═════ RECORDED DATA ═════
(* ===== verification/AllreduceBench.v ===== *)
(** [allreduce_bench.cpp]: the benchmark of the collective, and the collective's
    calls carried out on two transports and the process memory. *)
From stdpp Require Import strings.
From S2P Require Import Prelude Prog Libc Sys Double BenchUtils Transport KvMain Float32 RingAllreduce Barrier.

Module Bench.

Record Config := mkConfig {
  c_rank : Z; world : Z; base_port : Z; host_list : list string; count : Z; iters : Z; is_rdma : bool; csv : bool }.
Definition config0 : Config := mkConfig 0 0 12345 [] 1024 100 false false.
Definition set_iters v c := mkConfig (c_rank c) (world c) (base_port c) (host_list c) (count c) v (is_rdma c) (csv c).
Definition set_count v c := mkConfig (c_rank c) (world c) (base_port c) (host_list c) v (iters c) (is_rdma c) (csv c).
Definition set_rdma c := mkConfig (c_rank c) (world c) (base_port c) (host_list c) (count c) (iters c) true (csv c).
Definition set_csv c := mkConfig (c_rank c) (world c) (base_port c) (host_list c) (count c) (iters c) (is_rdma c) true.
(** The options after the hosts; None is the return value -1. *)
Fixpoint config_opts (args : list string) (cfg : Config) : option Config :=
  match args with
  | [] => Some cfg
  | a :: args =>
    if String.eqb a "--iters" then match args with [] => None | v :: args => config_opts args (set_iters (atoi v) cfg) end
    else if String.eqb a "--count" then match args with [] => None | v :: args => config_opts args (set_count (atoi v) cfg) end
    else if String.eqb a "--rdma" then config_opts args (set_rdma cfg)
    else if String.eqb a "--csv" then config_opts args (set_csv cfg)
    else config_opts args cfg
  end.
Definition config_parse (argv : list string) : option Config :=
  match argv with
  | _ :: r :: w :: p :: args =>
    let r := atoi r in let w := atoi w in
    if (w <=? 0) || (r <? 0) || (w <=? r) then None else
    if Z.of_nat (length args) <? w then None else
    cfg ← config_opts (drop (Z.to_nat w) args)
            (mkConfig r w (atoi p) (take (Z.to_nat w) args) (count config0) (iters config0) false false);
    if (count cfg <=? 0) || negb (Z.rem (count cfg) (world cfg) =? 0) then None else Some cfg
  | _ => None
  end.
(** What [main] does before it joins the ring: an exit status, or a
    configuration. *)
Definition main_start (argv : list string) : Z + Config :=
  if match argv with [_; a] => String.eqb a "--csv-header" | _ => false end then inl 0
  else match config_parse argv with None => inl 1 | Some cfg => inr cfg end.

(** [AlignedFloats::init]; its destructor is that of [AlignedBuf]. *)
Definition floats_init (n : Z) : sysM (Z * Z) :=
  ps <- sys c_pagesize ;;
  let ps := if ps <=? 0 then 4096 else ps in
  raw <- sys (c_posix_memalign ps (u64 (n * sizeof_float))) ;;
  match raw with None => Ret (-1, 0) | Some raw => Ret (0, raw) end.

(** A [float] of the process memory. *)
Definition load_float (a : Z) : sysM Z := d <- sys (c_load a 4) ;; Ret (le_val d).
Definition store_float (a w : Z) : sysM unit := sys (c_store a (le_bytes 4 w)).
(** [buf.p[i] = cfg.rank + 1] for all [i]. *)
Definition fill (buf : Z) (cfg : Config) : sysM unit :=
  for_unit (Z.to_nat (count cfg)) 0 (fun i =>
    store_float (buf + sizeof_float * i) (to_bits (of_int (c_rank cfg + 1)))).
Definition expect (cfg : Config) : SpecFloat.spec_float :=
  SpecFloat.SFdiv 24 128 (of_int ((1 + world cfg) * world cfg)) (of_int 2).
(** Whether every element is as expected. *)
Definition check (buf : Z) (cfg : Config) : sysM bool :=
  r <- for_ (Z.to_nat (count cfg)) 0 (fun i =>
    w <- load_float (buf + sizeof_float * i) ;;
    Ret (if differs (of_bits w) (expect cfg) then Some tt else None)) ;;
  Ret (match r with None => true | Some _ => false end).

Section bench.
Context {T : Type} `{Transport T} (pf : nat).

(** The collective's calls on [w.left] and [w.right]; None when a poll's fuel ran
    out. *)
Fixpoint on_transports {A} (tl tr : T) (p : ringM A) : sysM (option A) :=
  let t (s : side) := match s with Left => tl | Right => tr end in
  match p with
  | Ret a => Ret (Some a)
  | Do o k =>
    match o return (ring_ans o → ringM A) → (ring_ans o → sysM (option A)) → sysM (option A) with
    | recv_blocks s => fun _ go => go (t_recv_blocks (t s))
    | send_async s h len id off => fun _ go => rc <- t_send_async (t s) (Some h) len id off ;; go rc
    | recv_async s h len id off => fun _ go => rc <- t_recv_async (t s) (Some h) len id off ;; go rc
    | poll s => fun _ go =>
        r <- t_poll pf (t s) false ;;
        match r with None => Ret None | Some (rc, _) => go rc end
    | add_assign d s => fun _ go =>
        x <- load_float d ;; y <- load_float s ;; store_float d (fadd x y) ;; go tt
    end k (fun a => on_transports tl tr (k a))
  end.

(** What the body works on. *)
Record bufs := mkBufs {
  b_buf : Z; b_stage : Z; h_r : BufferHandle; h_l : BufferHandle; h_stage : BufferHandle;
  h_sr : BufferHandle; h_sl : BufferHandle }.
Definition reduce (cfg : Config) (tl tr : T) (b : bufs) : sysM (option Z) :=
  on_transports tl tr (ring_allreduce (mkWorld (c_rank cfg) (world cfg)) (h_r b) (h_l b) (h_stage b) (b_buf b) (b_stage b) (count cfg)).
Definition barrier (cfg : Config) (tl tr : T) (b : bufs) : sysM (option Z) :=
  on_transports tl tr (world_barrier (Some (mkWorld (c_rank cfg) (world cfg))) (h_sr b) (h_sl b)).

(** The timed loop; the list is None when a call failed. *)
Fixpoint timed (n : nat) (cfg : Config) (tl tr : T) (b : bufs) (i : Z) (lat : list Z) : sysM (option (option (list Z))) :=
  match n with
  | O => Ret (Some (Some lat))
  | S n =>
    fill (b_buf b) cfg ;;
    r <- barrier cfg tl tr b ;;
    match r with None => Ret None | Some rc =>
    if bool_decide (rc ≠ 0) then Ret (Some None) else
    iter_start <- time_now_ns ;;
    r <- reduce cfg tl tr b ;;
    match r with None => Ret None | Some rc =>
    if bool_decide (rc ≠ 0) then Ret (Some None) else
    if kWarmup <=? i then
      now <- time_now_ns ;;
      timed n cfg tl tr b (i + 1) (<[Z.to_nat (i - kWarmup) := time_elapsed_ns iter_start now]> lat)
    else timed n cfg tl tr b (i + 1) lat
    end end
  end.
(** The indices of the CSV row: the third is [(int)(iters * 0.99)]. *)
Definition csv_stats (lat : list Z) (n : Z) : lat_stats :=
  mkLatStats (at_ lat 0) (at_ lat (n / 2)) (at_ lat (trunc (dmul (dbl n) d099))) (at_ lat (n - 1)).
Definition row (cfg : Config) (lat : list Z) : option lat_stats :=
  if c_rank cfg =? 0 then
    Some ((if csv cfg then csv_stats else latency_stats) (sort_u64 lat) (iters cfg))
  else None.
(** From the first collective on: the exit status and rank 0's statistics. None
    is a poll out of fuel, or a vector that throws: nothing catches it, and the
    process ends there. *)
Definition body (cfg : Config) (tl tr : T) (b : bufs) : sysM (option (Z * option lat_stats)) :=
  r <- reduce cfg tl tr b ;;
  match r with None => Ret None | Some rc =>
  if bool_decide (rc ≠ 0) then Ret (Some (-1, None)) else
  ok <- check (b_buf b) cfg ;;
  if negb ok then Ret (Some (-1, None)) else
  v <- vector_new (if iters cfg <? 0 then SIZE_MAX else 8 * iters cfg) ;;
  match v with None => Ret None | Some v =>
  r <- timed (Z.to_nat (kWarmup + iters cfg)) cfg tl tr b 0 (replicate (Z.to_nat (iters cfg)) 0) ;;
  match r with
  | None => Ret None
  | Some None => vector_end v ;; Ret (Some (-1, None))
  | Some (Some lat) =>
    ok <- check (b_buf b) cfg ;;
    vector_end v ;;
    Ret (Some (if negb ok then (-1, None) else (0, row cfg lat)))
  end end end.

(** * The scopes of [main] *)

Abbreviation outcome := (sysM (option (Z * option lat_stats))).
(** The world's destructor: [right], then [left]. *)
Definition end_world (tl tr : T) (r : Z * option lat_stats) : outcome := t_close tr ;; t_close tl ;; Ret (Some r).
Definition end_arrays (tl tr : T) (buf stage : Z) (r : Z * option lat_stats) : outcome :=
  aligned_end stage ;; aligned_end buf ;; end_world tl tr r.

(** With [r_buf_h], [l_buf_h] and [stage_h] registered. *)
Definition with_scratch (cfg : Config) (tl tr : T) (buf stage : Z) (sr sl ss : ScopedBuffer)
    (out : T → T → Z * option lat_stats → outcome) : outcome :=
  let! (rc, scratch) := floats_init 16 in
  let out tl tr r := aligned_end scratch ;; out tl tr r in
  if bool_decide (rc ≠ 0) then out tl tr (-1, None) else
  let! (rc, xr, tr) := scoped_init tr scoped0 scratch (16 * sizeof_float) in
  if bool_decide (rc ≠ 0) then tr <- scoped_end tr xr ;; out tl tr (-1, None) else
  let! (rc, xl, tl) := scoped_init tl scoped0 scratch (16 * sizeof_float) in
  let out tl tr r := tl <- scoped_end tl xl ;; tr <- scoped_end tr xr ;; out tl tr r in
  if bool_decide (rc ≠ 0) then out tl tr (-1, None) else
  r <- body cfg tl tr (mkBufs buf stage (sb_h sr) (sb_h sl) (sb_h ss) (sb_h xr) (sb_h xl)) ;;
  match r with None => Ret None | Some r => out tl tr r end.
(** With the two arrays allocated and the data written. *)
Definition with_arrays (cfg : Config) (tl tr : T) (buf stage : Z) : outcome :=
  let chunk_bytes := u64 (Z.quot (count cfg) (world cfg) * sizeof_float) in
  let out tl tr r := end_arrays tl tr buf stage r in
  let bytes := u64 (count cfg * sizeof_float) in
  let! (rc, sr, tr) := scoped_init tr scoped0 buf bytes in
  let out tl tr r := tr <- scoped_end tr sr ;; out tl tr r in
  if bool_decide (rc ≠ 0) then out tl tr (-1, None) else
  let! (rc, sl, tl) := scoped_init tl scoped0 buf bytes in
  let out tl tr r := tl <- scoped_end tl sl ;; out tl tr r in
  if bool_decide (rc ≠ 0) then out tl tr (-1, None) else
  let! (rc, ss, tl) := scoped_init tl scoped0 stage (u64 (2 * chunk_bytes)) in
  let out tl tr r := tl <- scoped_end tl ss ;; out tl tr r in
  if bool_decide (rc ≠ 0) then out tl tr (-1, None) else
  with_scratch cfg tl tr buf stage sr sl ss out.
(** From [world_init]'s return on; [joined] is its return value. *)
Definition main_rest (cfg : Config) (joined : Z) (tl tr : T) : outcome :=
  if bool_decide (joined ≠ 0) then end_world tl tr (-1, None) else
  let! (rc, buf) := floats_init (count cfg) in
  if bool_decide (rc ≠ 0) then end_arrays tl tr buf 0 (-1, None) else
  let! (rc, stage) := floats_init (2 * Z.quot (count cfg) (world cfg)) in
  if bool_decide (rc ≠ 0) then end_arrays tl tr buf stage (-1, None) else
  fill buf cfg ;;
  with_arrays cfg tl tr buf stage.
End bench.
End Bench.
═════
* _TASK GOAL_
In the entries above, find the line holding "(** What the body works on. *)" and the line holding "fill (b_buf b) cfg ;;"; print both of them and every line between, exactly, and nothing else.

* _RESPONSE AREA_
(** What the body works on. *)
Record bufs := mkBufs {
  b_buf : Z; b_stage : Z; h_r : BufferHandle; h_l : BufferHandle; h_stage : BufferHandle;
  h_sr : BufferHandle; h_sl : BufferHandle }.
Definition reduce (cfg : Config) (tl tr : T) (b : bufs) : sysM (option Z) :=
  on_transports tl tr (ring_allreduce (mkWorld (c_rank cfg) (world cfg)) (h_r b) (h_l b) (h_stage b) (b_buf b) (b_stage b) (count cfg)).
Definition barrier (cfg : Config) (tl tr : T) (b : bufs) : sysM (option Z) :=
  on_transports tl tr (world_barrier (Some (mkWorld (c_rank cfg) (world cfg))) (h_sr b) (h_sl b)).

(** The timed loop; the list is None when a call failed. *)
Fixpoint timed (n : nat) (cfg : Config) (tl tr : T) (b : bufs) (i : Z) (lat : list Z) : sysM (option (option (list Z))) :=
  match n with
  | O => Ret (Some (Some lat))
  | S n =>
    fill (b_buf b) cfg ;;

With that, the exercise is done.